From all the roughing up in the press of China for their shoddy and criminal regulatory neglect, you’d think it was downright patriotic in the US to regulate self-interested corporations. The hypocrisy of our tepid and schizoid embrace of corporate regulation drives me nuts.
Reporting on the discovery of anti-freeze in toothpaste and the execution of the head of China’s Food and Drug Administration equivalent, the New York Times and others have written about recent failures of the Chinese regulatory system which has resulted in dozens of consumer deaths and by many accounts, the slow poisoning of millions. The scrutiny and criticism is welcome and overdue.
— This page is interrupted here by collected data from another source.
(** The start of [run_janus]: launch the gateway. *)
Definition run_janus_launch (tries : nat) : M sup_pc :=
  call (Log Debug (Text ("Popen: " ++ janus_cmd)%string)) ;;
  w <- get ;;
  put {| self := self w; trace := trace w; sup := sup w;
         ws_created := ws_created w; launched := S (launched w);
         stdout_rest := stdout_rest w |} ;;
  call (PopenRun janus_cmd) ;;
  match run_result (launched w) with
  | None => raise OSError
  | Some (lines, _) =>
      w' <- get ;;
      put (with_stdout lines w') ;;
      set_janus_proc (Some (Process (launched w))) ;;
      ret (AtWhile tries 0)
  end.

(** [readline()] on the gateway's output: the next line, or the empty
    string at the end of the stream. *)
Definition readline : M string :=
  w <- get ;;
  match stdout_rest w with
  | line :: rest => put (with_stdout rest w) ;; ret line
  | [] => ret ""
  end.

(** One step of [run_janus] from the place [pc]. *)
Definition run_janus_step (pc : sup_pc) : M sup_pc :=
  match pc with
  | AtRunJanus tries => run_janus_launch tries
  | AtWhile tries n =>
      s <- get_self ;;
      if negb (shutting_down s) then ret (AtReadline tries n)
      else ret Finished                              (* run_janus returns *)
  | AtReadline tries n =>
      s <- get_self ;;
      match janus_proc s with
      | Some _ => ret (InReadline tries n)
      | None => raise AttributeError
      end
  | InReadline tries n =>
      line <- readline ;;
      if (negb (line =? "") && (n <? 1000)%nat)%bool then
        call (Log Debug (JanusLine line)) ;;
        ret (AtWhile tries (S n))
      else ret (AtElif tries n)
  | AtElif tries n =>
      s <- get_self ;;
      if negb (shutting_down s) then ret (AtWait tries n)
      else ret (AtWhile tries n)
  | AtWait tries n =>
      s <- get_self ;;
      match janus_proc s with
      | Some (Process k) =>
          call (ProcWait (Process k)) ;;
          raise (JanusQuit
                   (match run_result k with Some (_, rc) => rc | None => 0%Z end))
      | None => raise AttributeError
      end
  | AtSetup => ret pc
  | Finished => ret pc
  end.

Definition tries_of (pc : sup_pc) : nat :=
  match pc with
  | AtRunJanus t | AtWhile t _ | AtReadline t _ | InReadline t _
  | AtElif t _ | AtWait t _ => t
  | AtSetup | Finished => 0
  end.

(** One step of the thread of [run_janus_forever]. *)
Definition run_janus_forever (pc : sup_pc) : M sup_pc :=
  match pc with
  | Finished => ret Finished
  | AtSetup =>
      try_except
        (setup_janus_config ;; ret (AtRunJanus 1))
        run_janus_forever_except
  | _ =>
      try_except
        (try_except (run_janus_step pc) (on_exception (tries_of pc)))
        run_janus_forever_except
  end.

(** *** The threads together *)

(** What can happen next: a step of the supervisor thread, a call by the
    plugin, a callback of the websocket client.  Each is atomic. *)
Inductive action : Type :=
| SupervisorStep                 (* the supervisor thread takes a step *)
| CallStartJanusWs               (* start() reaches its call of start_janus_ws() *)
| CallShutdown                   (* the plugin calls shutdown() *)
| CallPassToJanus (msg : string) (* the plugin calls pass_to_janus(msg) *)
| WsClosed                       (* the websocket client calls on_close *)
| WsMessage (msg : string).      (* the websocket client calls on_message *)

Definition run {A} (m : M A) (w : world) : world := snd (m w).

Definition step (a : action) (w : world) : world :=
  match a with
  | SupervisorStep =>
      match run_janus_forever (sup w) w with
      | (inl pc, w') => with_sup pc w'
      | (inr _, w') => with_sup Finished w'
      end
  | CallStartJanusWs => run start_janus_ws w
  | CallShutdown => run shutdown w
  | CallPassToJanus msg => run (pass_to_janus msg) w
  | WsClosed => run on_close w
  | WsMessage msg => run (on_message msg) w
  end.

Definition exec (schedule : list action) (w : world) : world :=
  fold_left (fun w a => step a w) schedule w.

End Operations.

(** ** Reading a trace *)

Definition count (p : event -> bool) (t : list event) : nat :=
  List.length (filter p t).

Definition is_launch (e : event) : bool :=
  match e with PopenRun _ => true | _ => false end.

Definition is_setup (e : event) : bool :=
  match e with PopenSetup _ => true | _ => false end.

Definition is_sleep (e : event) : bool :=
  match e with BackoffSleep _ _ => true | _ => false end.

Definition is_crash_report (e : event) : bool :=
  match e with CaptureException => true | _ => false end.

Definition is_alert (e : event) : bool :=
  match e with AddAlert _ _ => true | _ => false end.

Definition is_connect (e : event) : bool :=
  match e with WsNew _ _ => true | _ => false end.

Definition is_to_plugin (e : event) : bool :=
  match e with OnMessageToPlugin _ => true | _ => false end.

Definition is_to_server (e : event) : bool :=
  match e with SendWsMsgToServer _ => true | _ => false end.

Definition is_janus_line (e : event) : bool :=
  match e with Log _ (JanusLine _) => true | _ => false end.

Definition is_warning (e : event) : bool :=
  match e with Log Warning _ => true | _ => false end.

(** ** Concrete hosts, to run the model *)

Module Sample.

(** A Raspberry Pi with video streaming on, whose [json.loads] is the
    decoder above; [setup] and [runs] say what the two scripts do. *)
Definition host (setup : option (Z * string))
                (runs : nat -> option (list string * Z)) : Host :=
  {| json_loads := Json.json_decode;
     JANUS_DIR := "/plugin/bin/janus";
     JANUS_SERVER := "127.0.0.1";
     pi_version := PyInt 4;
     disable_video_streaming := PyBool false;
     auth_token := "secret";
     setup_result := setup;
     run_result := runs |}.

(** The gateway writes nothing and exits with code 1, at every launch. *)
Definition crashing : Host := host (Some (0%Z, "")) (fun _ => Some ([], 1%Z)).

(** [setup.sh] exits with code 1. *)
Definition unsupported : Host :=
  host (Some (1%Z, "unsupported platform")) (fun _ => Some ([], 1%Z)).

(** The first gateway writes 1001 lines, the later ones write nothing. *)
Definition chatty : Host :=
  host (Some (0%Z, ""))
       (fun k => match k with
                 | O => Some (repeat "line
" 1001, 0%Z)
                 | _ => Some ([], 0%Z)
                 end).

(** The first gateway writes 3000 lines of 64 bytes, the later ones write
    nothing. *)
Definition talkative : Host :=
  host (Some (0%Z, ""))
    (fun k => match k with
              | O => Some (repeat "[janus] Sending a keyframe request to the streaming mountpoint.
" (3 * 1000), 1%Z)
              | _ => Some ([], 1%Z)
              end).

Definition ack : string := Json.dq "{'janus': 'ack', 'transaction': 'abc'}".

Definition empty_payload : string :=
  Json.dq "{'plugindata': {'data': {'thespaghettidetective': {}}}}".

Definition to_plugin_msg : string :=
  Json.dq "{'plugindata': {'data': {'thespaghettidetective': {'ref': 1}}}}".

End Sample.


(** The payloads handed to the plugin's handler, oldest first. *)
Definition to_plugin_calls (t : list event) : list pyval :=
  flat_map (fun e => match e with OnMessageToPlugin v => [v] | _ => [] end) t.

(** The envelopes handed to the sink towards the server, oldest first. *)
Definition to_server_calls (t : list event) : list pyval :=
  flat_map (fun e => match e with SendWsMsgToServer v => [v] | _ => [] end) t.


(** The world after the calls [evs] and nothing else. *)
Definition emit (evs : list event) (w : world) : world :=
  {| self := self w; trace := trace w ++ evs; sup := sup w;
     ws_created := ws_created w; launched := launched w;
     stdout_rest := stdout_rest w |}.

(** ** The routing rule in the words of the specification *)

(** The value at [plugindata.data.thespaghettidetective], when the envelope
    contains that path. *)
Definition nested_path (msg : pyval) : option pyval :=
  match msg with
  | PyDict d =>
      match dict_lookup "plugindata" d with
      | Some (PyDict d1) =>
          match dict_lookup "data" d1 with
          | Some (PyDict d2) => dict_lookup "thespaghettidetective" d2
          | _ => None
          end
      | _ => None
      end
  | _ => None
  end.

(** A JSON object whose [plugindata], if it has one, is an object whose
    [data], if it has one, is an object. *)
Definition is_envelope (msg : pyval) : bool :=
  match msg with
  | PyDict d =>
      match dict_lookup "plugindata" d with
      | None => true
      | Some (PyDict d1) =>
          match dict_lookup "data" d1 with
          | None => true
          | Some (PyDict _) => true
          | Some _ => false
          end
      | Some _ => false
      end
  | _ => false
  end.
(** * calc_pi_dist: the dashboard of the distributed pi computation

    A shallow embedding of [src/static/dashboard.js] (class [Dashboard]):
    the digit state table with its reconciliation against job snapshots,
    the result history, the reconnect backoff and the exact hexadecimal
    to decimal conversion.

    Conventions of the embedding.
    - A JavaScript number that the dashboard uses as a digit index or a
      loop bound is either [NaN] or an integer; integers are unbounded
      ([Z]), which agrees with the IEEE doubles of the source on the
      safe integers, those below 2^53 in magnitude ([safe]). Beyond them
      the doubles round, and from 10^21 [String] prints an exponent: a
      statement that depends on the value of such a number carries
      [safe] as a hypothesis. JSON numbers are integers.
    - Strings are sequences of one-byte characters ([string]); a hex digit
      stored in the table is a string, as [hex[i]] is for a string [hex]
      in the source. A [hex] that is a JSON array is outside the model,
      and a statement about stored values says that [hex] is a string.
    - [this.digitStates] (a [Map]) is a [gmap] from numbers to entries and
      the two local [Set]s of [updateJobStates] are [gset]s. A loop over
      one of them is a fold over its elements; each such loop reads and
      writes only the key it visits, so the order of the iteration does
      not show in the final table.
    - A message is what [JSON.parse] returns: the job lists are arrays of
      job wrappers, and a property of a payload is absent ([VUndef]),
      [null], a boolean, a number, a string or an object. An input on
      which the source throws (a job list that is not an array, a
      wrapper that is [null]) is outside the model.
    - The DOM (the [elements] and the rendering functions that only write
      to them) is not part of the state. *)

From Stdlib Require Import ZArith List String Ascii Lia Bool.
From Stdlib Require Import DecimalString.
From Stdlib Require Decimal DecimalPos DecimalZ.
From stdpp Require Import base decidable countable gmap strings list fin_maps fin_sets.

Open Scope Z_scope.

(** ** JavaScript values *)

Module JS.

(** Numbers as the dashboard meets them: [NaN] or an integer. *)
Inductive num : Type :=
| NaN
| Int (z : Z).

#[global] Instance num_eq_dec : EqDecision num.
Proof. solve_decision. Defined.

Definition num_to_option (n : num) : option Z :=
  match n with NaN => None | Int z => Some z end.

Definition num_of_option (o : option Z) : num :=
  match o with None => NaN | Some z => Int z end.

#[global] Instance num_countable : Countable num.
Proof.
  apply (inj_countable' num_to_option num_of_option).
  intros []; reflexivity.
Defined.

(** [Math.max(a, b)]: [NaN] as soon as one argument is. *)
Definition Math_max (a b : num) : num :=
  match a, b with
  | Int x, Int y => Int (Z.max x y)
  | _, _ => NaN
  end.

(** [Math.min(a, b)]. *)
Definition Math_min (a b : num) : num :=
  match a, b with
  | Int x, Int y => Int (Z.min x y)
  | _, _ => NaN
  end.

(** The safe integers: those that a double holds exactly together with
    their neighbours, [Number.isSafeInteger]. *)
Definition safe (z : Z) : bool :=
  (-9007199254740991 <=? z) && (z <=? 9007199254740991).

(** [a + i] for a number [a] and a loop counter [i]. *)
Definition add (a : num) (i : Z) : num :=
  match a with
  | NaN => NaN
  | Int x => Int (x + i)
  end.

(** A value read from a parsed JSON message. [VUndef] is what reading an
    absent property gives; [VObj] is a plain object. *)
Inductive val : Type :=
| VUndef
| VNull
| VBool (b : bool)
| VNum (z : Z)
| VStr (s : string)
| VObj.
“I have no idea what we can and cannot eat nowadays,” said Feng Jiangping in the article « As China ’s Economy Roars, Consumers Lack Defenders. » “I have stopped eating many things based on media reports….I only know there is less and less safe food for us to eat.”
Talk about a tragedy of the commons! This is unfettered capitalism riding roughshod over our most precious shared resources – our food system and public health.
In an opinion piece a week later, the Times writes: “The government [China] is also loath to do anything that might hinder the country’s breakneck economic growth.”
Wait a minute. Can we bring this tragedy a little closer to home? Doesn’t that sound just a little bit like the regulatory attitude in the US? To its credit the opinion piece notes that the Bush Administration has “spent the last five years emasculating the American regulatory system” and recommends the creation of a more transparent system.
But that recommendation, echoed in other media, is principally directed at exposing the weakness of the FDA, USDA and Homeland Security in stopping tainted foods at the border. What about the dangers lurking in our domestic food system? And why are we importing so much food in the first place? Not to digress too much, but look no further than the explosion of free trade agreements and the Farm Bill, about to be re-approved, hopefully with important changes . The current Farm Bill puts our tax dollars to work encouraging an export-import food system instead of promoting food sovereignty.
I blogged earlier this week on the case of Dr. Tyrone Hayes, an integrative biologist whose research on Atrazine has left the Environmental Protection Agency unmoved. Dr. Hayes discovered that agri-chemical giant, Syngenta’s, biggest seller, “chemically castrates and feminizes exposed male amphibians at low ecologically relevant concentrations.” Up to 80 million pounds of Atrazine are used on our corn crop, with troubling consequences as well for our water quality and the fertility of the workers that harvest our food. Despite these findings and despite the fact that Atrazine is not approved for sale in Europe, the EPA recently re-registered Atrazine for use in the U.S.
For further regulatory nightmares in our own backyard, take a spin to the Center for Food Safety’s website www.centerforfoodsafety.com. They feature an action alert about artificial hormones in milk, approved in the US by the FDA but banned in Europe, citing risks to consumers. With pressure from Monsanto, the “FDA refused to require mandatory labeling of dairy products from cows treated with rBGH.”
I don’t know about you, but I’m beginning not to feel a whole lot safer than Feng Jiangping in China.
Why would our regulatory agencies sit on their hands in the face of well-documented scientific evidence? Shouldn’t aiding and abetting slow poisoning be cause for criminal investigation? I’m not suggesting capital punishment mind you, but maybe we can learn something from China ’s recent reform actions, as calculated as they were to jumpstart flagging exports.
Our commons won’t survive long without INDEPENDENT regulatory agencies. Bless organizations like the Center for Food Safety, the Pesticide Action Network for holding them accountable. And send me a tax bill to firm up the FDA and EPA’s backbone and transparency. I’m happy to pay.